Reinforcement Learning Notes: Introduction to reinforcement learning

10 minute read

Published:

Brief introduction to reinforcement learning.

Introduction to reinforcement learning

Machine learning (ML) is a subfield of aritificial intelligence (AI) where, via mathematical modeling, one is trying to make predicitions. At the time of the writing, ML has three core fields

  • Supervised learning
  • Unsupervised learning
  • Reinforcement learning

Let’s review briefly what supervised and unsupervised learning paradigms are and then get into RL which is the theme of these notes.

Supervised learning paradigm

Supervised learning algorithms are, broadly speaking, categorized into

  • Regression models
  • Classification models

Regression modeling is concerned with numerical predictions such as the price of a house. Linear regression assumes the following mathematical relationship between the variables

\[y = ax + b + \epsilon\]

where epsilon represents the modeling error. The following image shows a data set and the linear regression line fitted in it

Trulli
Figure 1. Example of simple linear regression. Image from [2].
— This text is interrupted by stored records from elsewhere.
(* ===== verification/Wasm.v ===== *)
(** * The WASM runtime: modules and their sections

    kernel/src/wasm/mod.rs up to the interpreter: LEB128 numbers, the parsers of
    the sections, the table of modules with loading, unloading, reloading and
    listing, linear memory, and the searches for the end of a block.

    The bytecode of a module is a list of 4096 bytes.  [find_matching_end] and
    the section loops run on fuel that is never short; the readers of LEB128
    numbers follow the list.  Shifts that are too wide are taken modulo the
    width, as release builds do.

    Interp.v has the instructions, WasmSafe.v and WasmExec.v the theorems on
    running them. *)
From Stdlib Require Import String.
From S2P Require Import Prelude Heap Hostcall.
Import Heap.
Export Hostcall.

Module Wasm.

Definition MAX_WASM_MODULES : Z := 8.
Definition MAX_WASM_SIZE : Z := 4096.
Definition MEM_PAGE_SIZE : Z := 65536.
Definition MAX_MEM_PAGES : Z := 4.
Definition VALUE_STACK_SIZE : Z := 256.
Definition CALL_STACK_SIZE : Z := 32.
Definition MAX_LOCALS : Z := 16.
Definition CYCLE_BUDGET : Z := 10000.
Definition MAX_FUNCTIONS : Z := 64.
Definition MAX_TYPES : Z := 16.
Definition MAX_EXPORTS : Z := 32.
Definition MAX_IMPORTS : Z := 16.

(** ** State *)

Record WasmPerfStats : Type := MkPerf {
  invocations : Z;
  total_cycles : Z;
  avg_cycles : Z;
  max_cycles : Z;
  syscall_forward_count : Z;
}.
#[export] Instance eta_perf : Eta WasmPerfStats := λ p,
  MkPerf (invocations p) (total_cycles p) (avg_cycles p) (max_cycles p) (syscall_forward_count p).

Definition new_perf : WasmPerfStats := MkPerf 0 0 0 0 0.

Definition record_invocation (p : WasmPerfStats) (cycles : Z) : WasmPerfStats :=
  let n := u64 (invocations p + 1) in
  let total := u64 (total_cycles p + cycles) in
  MkPerf n total (if 0 <? n then total / n else 0)
    (if max_cycles p <? cycles then cycles else max_cycles p) (syscall_forward_count p).

Record WasmModule : Type := MkModule {
  name : list Z;
  pid : Z;
  bytecode : list Z;
  bc_len : Z;
  loaded : bool;
  num_types : Z;
  type_params : list Z;
  type_results : list Z;
  num_imports : Z;
  import_names : list (list Z);
  import_types : list Z;
  num_functions : Z;
  func_types : list Z;
  code_offsets : list Z;
  code_sizes : list Z;
  num_locals : list Z;
  num_exports : Z;
  export_names : list (list Z);
  export_funcs : list Z;
  mem_ptr : Z;
  mem_pages : Z;
  mem_max_pages : Z;
}.
#[export] Instance eta_module : Eta WasmModule := λ m,
  MkModule (name m) (pid m) (bytecode m) (bc_len m) (loaded m) (num_types m) (type_params m)
    (type_results m) (num_imports m) (import_names m) (import_types m) (num_functions m)
    (func_types m) (code_offsets m) (code_sizes m) (num_locals m) (num_exports m)
    (export_names m) (export_funcs m) (mem_ptr m) (mem_pages m) (mem_max_pages m).

Definition zeros (n : Z) : list Z := replicate (Z.to_nat n) 0.
Definition no_names (n : Z) : list (list Z) := replicate (Z.to_nat n) empty_name.

Definition empty_module : WasmModule :=
  MkModule empty_name 0 (zeros MAX_WASM_SIZE) 0 false 0 (zeros MAX_TYPES) (zeros MAX_TYPES)
    0 (no_names MAX_IMPORTS) (zeros MAX_IMPORTS) 0 (zeros MAX_FUNCTIONS) (zeros MAX_FUNCTIONS)
    (zeros MAX_FUNCTIONS) (zeros MAX_FUNCTIONS) 0 (no_names MAX_EXPORTS) (zeros MAX_EXPORTS) 0 0 0.

(** The statics of the runtime, and the kernel memory behind them. *)
Record runtime : Type := MkRuntime {
  modules : list WasmModule;
  wasm_count : Z;
  perf_stats : list WasmPerfStats;
  hosts : host_table;
  syscalls : WasmSyscallTable;
  kworld : world;
}.
#[export] Instance eta_runtime : Eta runtime := λ r,
  MkRuntime (modules r) (wasm_count r) (perf_stats r) (hosts r) (syscalls r) (kworld r).

Definition rheap (r : runtime) : heap := kheap (kworld r).
Definition set_heap (r : runtime) (h : heap) : runtime :=
  r <| kworld := kworld r <| kheap := h |> |>.
Definition set_module (r : runtime) (id : Z) (m : WasmModule) : outcome runtime :=
  ms ← aset (modules r) id m; Done (r <| modules := ms |>).

(** ** LEB128 *)

(** The rest of the buffer from the current offset; the result carries the
    offset behind the number. *)
Fixpoint leb_u (rest : list Z) (offset result shift : Z) : outcome (Z * Z) :=
  match rest with
  | [] => Panic
  | byte :: rest' =>
      let result := Z.lor result (wrap 32 (Z.shiftl (Z.land byte 127) (shift mod 32))) in
      if Z.land byte 128 =? 0 then Done (result, offset + 1)
      else leb_u rest' (offset + 1) result (shift + 7)
  end.

Definition leb128_u (buf : list Z) (offset : Z) : outcome (Z * Z) :=
  leb_u (drop (Z.to_nat offset) buf) offset 0 0.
Below is an example of linear regression using sklearn. The example assumes just one feature.

import numpy as np
import matplotlib.pyplot as plt
from sklearn.linear_model import LinearRegression
# Data Generation
np.random.seed(42)
x = np.random.rand(100, 1)
y = 1 + 2 * x + .1 * np.random.randn(100, 1)

# Shuffles the indices
idx = np.arange(100)
np.random.shuffle(idx)

# Uses first 80 random indices for train
train_idx = idx[:80]
# Uses the remaining indices for validation
val_idx = idx[80:]

# Generates train and validation sets
x_train, y_train = x[train_idx], y[train_idx]
x_val, y_val = x[val_idx], y[val_idx]
plt.title("Train data")
plt.scatter(x_train, y_train)
<matplotlib.collections.PathCollection at 0x7fcb5c0e6fd0>

png

linr = LinearRegression()
linr.fit(x_train, y_train)
print(linr.intercept_, linr.coef_[0])
[1.02354075] [1.96896447]

Now that we have model we can use it to make predictions.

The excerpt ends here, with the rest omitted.